> _REQUIRED WORK_
Starting from the line containing "states ⊆ [OPERATION_RESERVED;", write out the rest of the entries exactly, through the final line, including nothing else.

(Records from a data source)

::::

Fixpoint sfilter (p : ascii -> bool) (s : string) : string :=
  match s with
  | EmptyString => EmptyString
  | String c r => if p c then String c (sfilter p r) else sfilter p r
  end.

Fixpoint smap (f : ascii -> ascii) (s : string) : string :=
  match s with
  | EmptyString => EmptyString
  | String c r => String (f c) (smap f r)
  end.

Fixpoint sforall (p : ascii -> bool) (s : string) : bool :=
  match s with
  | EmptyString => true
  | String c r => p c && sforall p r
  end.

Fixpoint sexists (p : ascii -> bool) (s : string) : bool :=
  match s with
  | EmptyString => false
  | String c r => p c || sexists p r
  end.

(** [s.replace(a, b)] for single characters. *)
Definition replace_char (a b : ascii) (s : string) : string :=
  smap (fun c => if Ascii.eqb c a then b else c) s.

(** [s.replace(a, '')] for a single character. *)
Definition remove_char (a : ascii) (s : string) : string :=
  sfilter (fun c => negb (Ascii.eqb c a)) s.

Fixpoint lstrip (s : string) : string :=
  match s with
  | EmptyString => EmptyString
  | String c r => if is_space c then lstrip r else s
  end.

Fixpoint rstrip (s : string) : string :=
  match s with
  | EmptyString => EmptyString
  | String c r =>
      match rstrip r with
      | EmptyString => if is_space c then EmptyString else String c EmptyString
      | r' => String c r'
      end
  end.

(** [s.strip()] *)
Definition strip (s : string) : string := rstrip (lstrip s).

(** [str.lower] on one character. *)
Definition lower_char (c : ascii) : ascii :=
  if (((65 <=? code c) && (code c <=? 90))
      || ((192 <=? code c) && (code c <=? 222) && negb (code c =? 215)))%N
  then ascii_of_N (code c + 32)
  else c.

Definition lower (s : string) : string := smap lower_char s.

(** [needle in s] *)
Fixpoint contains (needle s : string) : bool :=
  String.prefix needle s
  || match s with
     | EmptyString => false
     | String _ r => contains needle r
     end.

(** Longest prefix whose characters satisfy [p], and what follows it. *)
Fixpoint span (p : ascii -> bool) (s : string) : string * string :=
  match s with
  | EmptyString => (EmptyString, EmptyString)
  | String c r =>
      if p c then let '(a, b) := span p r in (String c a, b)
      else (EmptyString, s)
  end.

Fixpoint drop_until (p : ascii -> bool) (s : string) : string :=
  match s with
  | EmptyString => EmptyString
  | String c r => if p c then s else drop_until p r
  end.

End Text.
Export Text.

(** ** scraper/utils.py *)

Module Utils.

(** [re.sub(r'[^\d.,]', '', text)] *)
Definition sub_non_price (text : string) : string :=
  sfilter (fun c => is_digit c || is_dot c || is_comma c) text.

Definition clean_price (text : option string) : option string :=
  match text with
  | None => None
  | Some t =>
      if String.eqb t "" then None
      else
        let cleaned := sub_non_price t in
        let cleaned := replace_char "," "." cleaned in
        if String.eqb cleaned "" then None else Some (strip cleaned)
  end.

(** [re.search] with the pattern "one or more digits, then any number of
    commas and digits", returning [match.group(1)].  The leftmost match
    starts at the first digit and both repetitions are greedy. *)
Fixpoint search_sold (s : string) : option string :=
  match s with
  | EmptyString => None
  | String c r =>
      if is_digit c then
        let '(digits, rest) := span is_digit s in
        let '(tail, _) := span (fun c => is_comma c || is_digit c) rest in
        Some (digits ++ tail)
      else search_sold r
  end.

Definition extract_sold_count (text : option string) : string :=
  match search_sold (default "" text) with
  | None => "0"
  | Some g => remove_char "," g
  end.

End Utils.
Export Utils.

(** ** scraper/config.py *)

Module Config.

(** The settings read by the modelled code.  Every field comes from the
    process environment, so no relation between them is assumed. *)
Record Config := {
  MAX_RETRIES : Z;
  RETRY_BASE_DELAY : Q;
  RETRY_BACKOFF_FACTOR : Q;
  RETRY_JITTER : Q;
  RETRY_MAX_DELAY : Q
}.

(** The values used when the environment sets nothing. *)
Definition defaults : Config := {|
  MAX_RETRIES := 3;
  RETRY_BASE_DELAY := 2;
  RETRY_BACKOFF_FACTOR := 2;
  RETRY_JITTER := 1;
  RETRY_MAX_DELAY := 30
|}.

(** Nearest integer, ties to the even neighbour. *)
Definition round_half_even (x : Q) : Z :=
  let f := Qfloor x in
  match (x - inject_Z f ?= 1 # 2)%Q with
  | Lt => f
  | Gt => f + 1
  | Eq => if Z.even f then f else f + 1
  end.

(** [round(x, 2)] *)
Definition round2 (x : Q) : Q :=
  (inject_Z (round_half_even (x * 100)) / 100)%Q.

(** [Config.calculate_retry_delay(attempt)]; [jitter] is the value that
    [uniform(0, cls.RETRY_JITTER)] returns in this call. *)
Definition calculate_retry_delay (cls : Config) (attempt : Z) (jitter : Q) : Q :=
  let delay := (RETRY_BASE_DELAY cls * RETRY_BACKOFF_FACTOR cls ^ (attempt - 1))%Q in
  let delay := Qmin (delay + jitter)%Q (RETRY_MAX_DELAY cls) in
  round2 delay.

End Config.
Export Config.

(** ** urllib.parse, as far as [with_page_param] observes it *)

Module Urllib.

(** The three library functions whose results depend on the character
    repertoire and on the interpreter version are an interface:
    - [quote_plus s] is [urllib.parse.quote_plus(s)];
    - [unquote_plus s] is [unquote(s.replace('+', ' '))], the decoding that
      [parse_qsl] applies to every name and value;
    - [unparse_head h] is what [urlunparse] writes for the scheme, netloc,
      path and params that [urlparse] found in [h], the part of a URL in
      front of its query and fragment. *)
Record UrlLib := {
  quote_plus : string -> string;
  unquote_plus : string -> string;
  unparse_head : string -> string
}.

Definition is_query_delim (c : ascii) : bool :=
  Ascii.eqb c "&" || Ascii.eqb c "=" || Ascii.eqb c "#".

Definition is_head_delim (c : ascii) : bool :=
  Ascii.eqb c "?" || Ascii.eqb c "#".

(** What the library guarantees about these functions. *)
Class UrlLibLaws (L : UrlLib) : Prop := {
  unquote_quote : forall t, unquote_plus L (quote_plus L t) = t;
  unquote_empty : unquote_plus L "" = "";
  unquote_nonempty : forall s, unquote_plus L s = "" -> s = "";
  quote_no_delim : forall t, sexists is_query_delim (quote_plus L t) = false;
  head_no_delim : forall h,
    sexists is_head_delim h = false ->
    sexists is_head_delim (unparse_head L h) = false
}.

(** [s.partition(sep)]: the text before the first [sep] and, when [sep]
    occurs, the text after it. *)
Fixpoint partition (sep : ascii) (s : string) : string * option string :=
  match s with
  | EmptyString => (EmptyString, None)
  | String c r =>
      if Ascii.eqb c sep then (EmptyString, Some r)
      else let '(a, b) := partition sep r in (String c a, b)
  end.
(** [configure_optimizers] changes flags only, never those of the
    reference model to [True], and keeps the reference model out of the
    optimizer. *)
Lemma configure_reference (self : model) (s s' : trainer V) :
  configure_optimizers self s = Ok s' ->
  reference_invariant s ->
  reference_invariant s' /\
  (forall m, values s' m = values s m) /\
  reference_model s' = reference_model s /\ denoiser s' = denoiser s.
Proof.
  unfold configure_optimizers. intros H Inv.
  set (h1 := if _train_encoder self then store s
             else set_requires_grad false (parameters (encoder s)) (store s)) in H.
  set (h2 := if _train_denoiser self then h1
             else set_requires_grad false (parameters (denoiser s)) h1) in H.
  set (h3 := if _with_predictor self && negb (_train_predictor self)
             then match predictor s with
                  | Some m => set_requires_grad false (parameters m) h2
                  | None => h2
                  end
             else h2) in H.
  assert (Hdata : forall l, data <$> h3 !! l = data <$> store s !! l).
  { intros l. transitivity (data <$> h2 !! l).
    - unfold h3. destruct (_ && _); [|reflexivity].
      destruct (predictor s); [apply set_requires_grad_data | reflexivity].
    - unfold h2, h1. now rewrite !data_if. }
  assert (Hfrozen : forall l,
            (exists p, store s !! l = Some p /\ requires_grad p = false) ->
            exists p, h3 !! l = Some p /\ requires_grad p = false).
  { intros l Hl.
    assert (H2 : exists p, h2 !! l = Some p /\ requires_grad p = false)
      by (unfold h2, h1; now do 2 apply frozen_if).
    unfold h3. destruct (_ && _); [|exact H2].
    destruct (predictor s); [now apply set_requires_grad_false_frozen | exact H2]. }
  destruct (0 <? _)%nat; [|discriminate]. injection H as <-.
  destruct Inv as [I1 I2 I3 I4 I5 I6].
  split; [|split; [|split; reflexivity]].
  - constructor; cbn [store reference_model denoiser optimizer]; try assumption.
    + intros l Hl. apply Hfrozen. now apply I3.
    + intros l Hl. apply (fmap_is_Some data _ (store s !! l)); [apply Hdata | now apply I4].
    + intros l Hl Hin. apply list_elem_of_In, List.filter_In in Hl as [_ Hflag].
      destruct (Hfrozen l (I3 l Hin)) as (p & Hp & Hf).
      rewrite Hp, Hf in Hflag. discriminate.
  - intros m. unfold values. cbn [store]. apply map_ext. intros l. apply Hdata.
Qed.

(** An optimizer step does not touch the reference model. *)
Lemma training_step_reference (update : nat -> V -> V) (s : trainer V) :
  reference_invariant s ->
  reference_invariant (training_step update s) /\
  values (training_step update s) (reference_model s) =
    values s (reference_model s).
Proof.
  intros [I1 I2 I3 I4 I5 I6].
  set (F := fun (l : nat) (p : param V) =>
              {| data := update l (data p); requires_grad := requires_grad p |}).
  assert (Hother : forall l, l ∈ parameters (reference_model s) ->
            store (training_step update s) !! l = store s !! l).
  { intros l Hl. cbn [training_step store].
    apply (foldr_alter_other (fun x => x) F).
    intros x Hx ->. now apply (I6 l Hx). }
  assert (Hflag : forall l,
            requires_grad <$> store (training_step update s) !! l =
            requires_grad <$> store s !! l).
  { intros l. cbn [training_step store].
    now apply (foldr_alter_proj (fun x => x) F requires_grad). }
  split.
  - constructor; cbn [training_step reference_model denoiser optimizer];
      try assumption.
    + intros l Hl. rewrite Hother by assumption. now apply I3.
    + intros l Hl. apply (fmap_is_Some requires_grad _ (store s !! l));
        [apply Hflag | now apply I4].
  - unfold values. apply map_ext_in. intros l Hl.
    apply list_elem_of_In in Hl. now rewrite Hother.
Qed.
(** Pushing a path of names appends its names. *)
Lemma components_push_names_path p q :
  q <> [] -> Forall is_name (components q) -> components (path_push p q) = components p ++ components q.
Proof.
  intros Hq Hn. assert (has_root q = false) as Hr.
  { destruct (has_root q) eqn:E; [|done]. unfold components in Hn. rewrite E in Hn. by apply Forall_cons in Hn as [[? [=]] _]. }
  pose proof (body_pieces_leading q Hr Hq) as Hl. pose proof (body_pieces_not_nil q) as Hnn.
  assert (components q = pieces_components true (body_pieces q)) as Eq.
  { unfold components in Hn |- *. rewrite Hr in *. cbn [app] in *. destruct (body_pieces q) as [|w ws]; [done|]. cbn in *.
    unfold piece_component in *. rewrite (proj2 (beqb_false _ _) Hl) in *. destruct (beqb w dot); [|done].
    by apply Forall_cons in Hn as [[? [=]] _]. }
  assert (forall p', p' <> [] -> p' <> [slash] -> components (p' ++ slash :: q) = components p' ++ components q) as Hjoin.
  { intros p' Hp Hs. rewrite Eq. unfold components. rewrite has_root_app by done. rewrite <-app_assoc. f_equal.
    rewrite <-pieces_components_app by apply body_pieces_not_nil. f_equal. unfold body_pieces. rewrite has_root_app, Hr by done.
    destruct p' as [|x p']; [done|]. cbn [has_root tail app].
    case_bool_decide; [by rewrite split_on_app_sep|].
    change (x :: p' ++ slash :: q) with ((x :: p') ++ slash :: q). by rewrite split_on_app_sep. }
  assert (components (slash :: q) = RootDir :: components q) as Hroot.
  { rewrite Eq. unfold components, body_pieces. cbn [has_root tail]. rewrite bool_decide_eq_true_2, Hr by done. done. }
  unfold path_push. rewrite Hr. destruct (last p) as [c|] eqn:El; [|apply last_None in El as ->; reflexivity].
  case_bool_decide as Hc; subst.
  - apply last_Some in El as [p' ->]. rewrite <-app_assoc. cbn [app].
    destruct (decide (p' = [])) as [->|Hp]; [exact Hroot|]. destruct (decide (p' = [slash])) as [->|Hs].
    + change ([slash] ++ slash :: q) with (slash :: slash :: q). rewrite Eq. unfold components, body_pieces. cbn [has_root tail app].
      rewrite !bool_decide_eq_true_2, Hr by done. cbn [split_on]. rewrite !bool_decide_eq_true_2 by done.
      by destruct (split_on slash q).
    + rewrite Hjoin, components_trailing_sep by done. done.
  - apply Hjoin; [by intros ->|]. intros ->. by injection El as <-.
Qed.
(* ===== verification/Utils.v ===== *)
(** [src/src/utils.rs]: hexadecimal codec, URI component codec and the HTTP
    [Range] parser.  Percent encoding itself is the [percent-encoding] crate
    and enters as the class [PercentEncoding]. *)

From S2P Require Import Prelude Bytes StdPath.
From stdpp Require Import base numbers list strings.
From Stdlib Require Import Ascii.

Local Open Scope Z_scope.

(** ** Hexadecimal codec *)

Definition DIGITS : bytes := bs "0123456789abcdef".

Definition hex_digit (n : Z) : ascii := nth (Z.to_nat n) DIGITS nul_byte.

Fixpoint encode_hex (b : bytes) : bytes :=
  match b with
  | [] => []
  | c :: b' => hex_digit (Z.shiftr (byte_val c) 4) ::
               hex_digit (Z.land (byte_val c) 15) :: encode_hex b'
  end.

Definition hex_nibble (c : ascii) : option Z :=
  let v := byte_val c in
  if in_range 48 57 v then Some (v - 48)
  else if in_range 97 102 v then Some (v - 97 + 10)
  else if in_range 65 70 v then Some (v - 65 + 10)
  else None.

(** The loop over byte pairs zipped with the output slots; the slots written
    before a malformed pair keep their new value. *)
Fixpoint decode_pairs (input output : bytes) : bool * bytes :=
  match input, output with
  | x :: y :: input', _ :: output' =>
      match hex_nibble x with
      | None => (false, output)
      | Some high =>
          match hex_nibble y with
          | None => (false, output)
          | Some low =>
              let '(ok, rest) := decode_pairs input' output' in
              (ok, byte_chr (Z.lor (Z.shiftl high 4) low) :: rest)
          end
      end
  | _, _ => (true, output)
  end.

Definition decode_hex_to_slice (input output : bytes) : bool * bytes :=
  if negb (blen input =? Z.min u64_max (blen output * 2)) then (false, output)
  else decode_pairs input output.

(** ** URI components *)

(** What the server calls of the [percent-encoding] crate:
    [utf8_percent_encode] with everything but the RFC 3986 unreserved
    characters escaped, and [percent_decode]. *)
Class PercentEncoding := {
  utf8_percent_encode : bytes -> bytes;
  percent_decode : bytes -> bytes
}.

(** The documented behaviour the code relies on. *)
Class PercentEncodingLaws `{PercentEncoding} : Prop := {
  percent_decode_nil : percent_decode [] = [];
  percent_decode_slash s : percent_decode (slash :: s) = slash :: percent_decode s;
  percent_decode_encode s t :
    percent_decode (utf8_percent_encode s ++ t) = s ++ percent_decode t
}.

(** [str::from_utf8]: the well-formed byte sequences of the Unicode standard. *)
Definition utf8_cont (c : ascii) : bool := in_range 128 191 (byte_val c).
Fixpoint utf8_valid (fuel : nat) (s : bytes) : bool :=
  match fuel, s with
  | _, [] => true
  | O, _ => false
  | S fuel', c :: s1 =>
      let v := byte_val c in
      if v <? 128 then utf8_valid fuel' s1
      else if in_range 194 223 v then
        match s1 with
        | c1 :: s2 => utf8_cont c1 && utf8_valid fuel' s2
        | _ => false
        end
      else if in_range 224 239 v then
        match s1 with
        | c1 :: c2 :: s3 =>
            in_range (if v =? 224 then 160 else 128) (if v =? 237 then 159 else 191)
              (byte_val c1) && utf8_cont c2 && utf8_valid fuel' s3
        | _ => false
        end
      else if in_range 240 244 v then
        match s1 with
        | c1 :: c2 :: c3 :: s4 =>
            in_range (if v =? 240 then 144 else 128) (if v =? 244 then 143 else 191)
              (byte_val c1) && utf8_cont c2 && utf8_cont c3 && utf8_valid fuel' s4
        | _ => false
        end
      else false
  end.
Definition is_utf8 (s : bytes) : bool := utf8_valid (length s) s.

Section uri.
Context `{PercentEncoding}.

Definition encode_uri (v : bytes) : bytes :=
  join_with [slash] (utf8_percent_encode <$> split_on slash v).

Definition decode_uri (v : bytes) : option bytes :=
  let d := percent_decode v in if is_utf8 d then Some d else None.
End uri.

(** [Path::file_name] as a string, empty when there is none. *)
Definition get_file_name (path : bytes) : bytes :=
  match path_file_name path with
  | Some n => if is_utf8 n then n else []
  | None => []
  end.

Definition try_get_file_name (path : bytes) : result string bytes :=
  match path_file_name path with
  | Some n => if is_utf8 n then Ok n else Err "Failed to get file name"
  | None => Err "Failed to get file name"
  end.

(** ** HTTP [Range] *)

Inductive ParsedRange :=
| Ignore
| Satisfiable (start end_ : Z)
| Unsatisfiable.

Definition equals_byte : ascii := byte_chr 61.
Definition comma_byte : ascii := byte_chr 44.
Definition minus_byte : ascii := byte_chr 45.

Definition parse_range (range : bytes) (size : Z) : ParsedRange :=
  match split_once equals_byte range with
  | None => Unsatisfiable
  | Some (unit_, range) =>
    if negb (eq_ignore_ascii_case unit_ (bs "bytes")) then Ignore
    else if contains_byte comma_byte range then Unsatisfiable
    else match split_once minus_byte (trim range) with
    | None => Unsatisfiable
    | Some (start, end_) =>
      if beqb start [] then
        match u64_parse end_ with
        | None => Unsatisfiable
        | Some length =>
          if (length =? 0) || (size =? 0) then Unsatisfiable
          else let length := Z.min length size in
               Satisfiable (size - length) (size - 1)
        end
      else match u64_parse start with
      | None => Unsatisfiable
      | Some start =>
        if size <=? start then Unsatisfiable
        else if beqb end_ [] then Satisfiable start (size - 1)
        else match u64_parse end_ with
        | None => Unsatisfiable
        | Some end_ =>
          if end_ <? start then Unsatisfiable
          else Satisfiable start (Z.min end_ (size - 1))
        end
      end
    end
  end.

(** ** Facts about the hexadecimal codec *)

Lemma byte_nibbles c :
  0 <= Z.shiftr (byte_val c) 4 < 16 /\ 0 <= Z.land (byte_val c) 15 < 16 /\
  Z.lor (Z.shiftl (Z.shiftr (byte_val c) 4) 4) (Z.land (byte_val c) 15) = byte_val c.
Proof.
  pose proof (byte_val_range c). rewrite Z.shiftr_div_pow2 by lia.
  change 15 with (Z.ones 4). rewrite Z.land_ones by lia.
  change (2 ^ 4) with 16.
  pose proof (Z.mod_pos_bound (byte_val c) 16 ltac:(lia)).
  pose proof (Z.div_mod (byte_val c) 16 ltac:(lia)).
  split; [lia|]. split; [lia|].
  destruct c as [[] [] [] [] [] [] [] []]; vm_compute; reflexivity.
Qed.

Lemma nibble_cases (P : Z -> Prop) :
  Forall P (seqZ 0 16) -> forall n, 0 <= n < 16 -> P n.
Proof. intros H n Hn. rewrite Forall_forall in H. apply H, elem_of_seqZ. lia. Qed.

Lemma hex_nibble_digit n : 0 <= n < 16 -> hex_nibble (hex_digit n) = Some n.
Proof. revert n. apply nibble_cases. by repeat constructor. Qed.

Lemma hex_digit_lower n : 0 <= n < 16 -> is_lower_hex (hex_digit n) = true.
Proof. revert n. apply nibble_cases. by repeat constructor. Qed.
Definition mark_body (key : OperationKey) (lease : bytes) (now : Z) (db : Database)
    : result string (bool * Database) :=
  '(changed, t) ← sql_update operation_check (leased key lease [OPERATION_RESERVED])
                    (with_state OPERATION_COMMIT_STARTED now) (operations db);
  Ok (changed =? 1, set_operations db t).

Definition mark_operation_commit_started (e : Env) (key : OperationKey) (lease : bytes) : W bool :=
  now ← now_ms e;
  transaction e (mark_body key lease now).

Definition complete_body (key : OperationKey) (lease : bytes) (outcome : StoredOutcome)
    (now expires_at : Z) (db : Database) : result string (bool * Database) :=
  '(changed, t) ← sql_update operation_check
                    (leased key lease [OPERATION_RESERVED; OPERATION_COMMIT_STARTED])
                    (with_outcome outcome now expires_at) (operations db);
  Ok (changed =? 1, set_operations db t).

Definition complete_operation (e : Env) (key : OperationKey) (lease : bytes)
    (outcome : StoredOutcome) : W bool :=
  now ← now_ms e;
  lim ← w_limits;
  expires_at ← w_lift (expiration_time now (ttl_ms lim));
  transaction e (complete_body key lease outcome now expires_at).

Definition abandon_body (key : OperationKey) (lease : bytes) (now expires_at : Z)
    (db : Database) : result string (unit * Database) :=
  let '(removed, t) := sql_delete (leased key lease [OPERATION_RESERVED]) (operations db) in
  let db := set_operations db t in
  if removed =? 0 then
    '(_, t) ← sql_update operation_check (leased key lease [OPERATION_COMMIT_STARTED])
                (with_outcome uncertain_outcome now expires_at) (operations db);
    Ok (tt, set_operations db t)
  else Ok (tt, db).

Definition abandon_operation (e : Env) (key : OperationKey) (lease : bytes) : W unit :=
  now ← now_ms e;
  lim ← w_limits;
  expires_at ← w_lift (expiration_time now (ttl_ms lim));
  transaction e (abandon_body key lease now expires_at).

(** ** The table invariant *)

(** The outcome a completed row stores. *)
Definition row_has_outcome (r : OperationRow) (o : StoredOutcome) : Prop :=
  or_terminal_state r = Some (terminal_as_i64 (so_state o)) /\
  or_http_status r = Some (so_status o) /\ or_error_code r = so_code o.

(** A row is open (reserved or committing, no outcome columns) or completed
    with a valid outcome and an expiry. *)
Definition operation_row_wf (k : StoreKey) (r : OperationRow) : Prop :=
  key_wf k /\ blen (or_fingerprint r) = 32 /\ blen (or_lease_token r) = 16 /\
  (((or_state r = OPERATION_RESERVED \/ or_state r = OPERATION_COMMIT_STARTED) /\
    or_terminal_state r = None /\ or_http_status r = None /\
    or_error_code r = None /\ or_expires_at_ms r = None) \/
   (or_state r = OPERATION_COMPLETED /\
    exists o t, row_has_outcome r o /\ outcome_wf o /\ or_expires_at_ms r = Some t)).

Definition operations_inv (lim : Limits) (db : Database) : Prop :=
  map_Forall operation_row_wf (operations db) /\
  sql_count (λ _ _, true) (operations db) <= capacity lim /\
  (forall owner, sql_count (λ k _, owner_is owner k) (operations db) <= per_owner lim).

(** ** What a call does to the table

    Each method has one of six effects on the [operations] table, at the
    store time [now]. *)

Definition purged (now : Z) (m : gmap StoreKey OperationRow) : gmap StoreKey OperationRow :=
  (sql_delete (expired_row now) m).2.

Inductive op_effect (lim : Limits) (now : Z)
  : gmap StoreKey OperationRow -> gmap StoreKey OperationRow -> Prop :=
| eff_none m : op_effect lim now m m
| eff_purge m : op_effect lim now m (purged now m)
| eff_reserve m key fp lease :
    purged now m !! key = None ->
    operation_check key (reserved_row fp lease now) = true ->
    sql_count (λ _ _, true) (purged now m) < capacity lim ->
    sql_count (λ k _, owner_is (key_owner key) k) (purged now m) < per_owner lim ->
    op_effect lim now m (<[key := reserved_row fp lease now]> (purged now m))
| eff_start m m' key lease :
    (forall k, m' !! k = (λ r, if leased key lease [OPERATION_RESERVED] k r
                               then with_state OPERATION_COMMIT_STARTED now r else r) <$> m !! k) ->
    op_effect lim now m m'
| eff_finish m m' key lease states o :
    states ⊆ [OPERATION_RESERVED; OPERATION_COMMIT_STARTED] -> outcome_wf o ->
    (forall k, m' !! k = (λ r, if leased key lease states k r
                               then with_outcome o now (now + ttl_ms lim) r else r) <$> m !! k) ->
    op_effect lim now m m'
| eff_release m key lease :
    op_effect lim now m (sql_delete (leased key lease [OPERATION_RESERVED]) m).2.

::::

> _ANSWER BELOW_
    states ⊆ [OPERATION_RESERVED; OPERATION_COMMIT_STARTED] -> outcome_wf o ->
    (forall k, m' !! k = (λ r, if leased key lease states k r
                               then with_outcome o now (now + ttl_ms lim) r else r) <$> m !! k) ->
    op_effect lim now m m'
| eff_release m key lease :
    op_effect lim now m (sql_delete (leased key lease [OPERATION_RESERVED]) m).2.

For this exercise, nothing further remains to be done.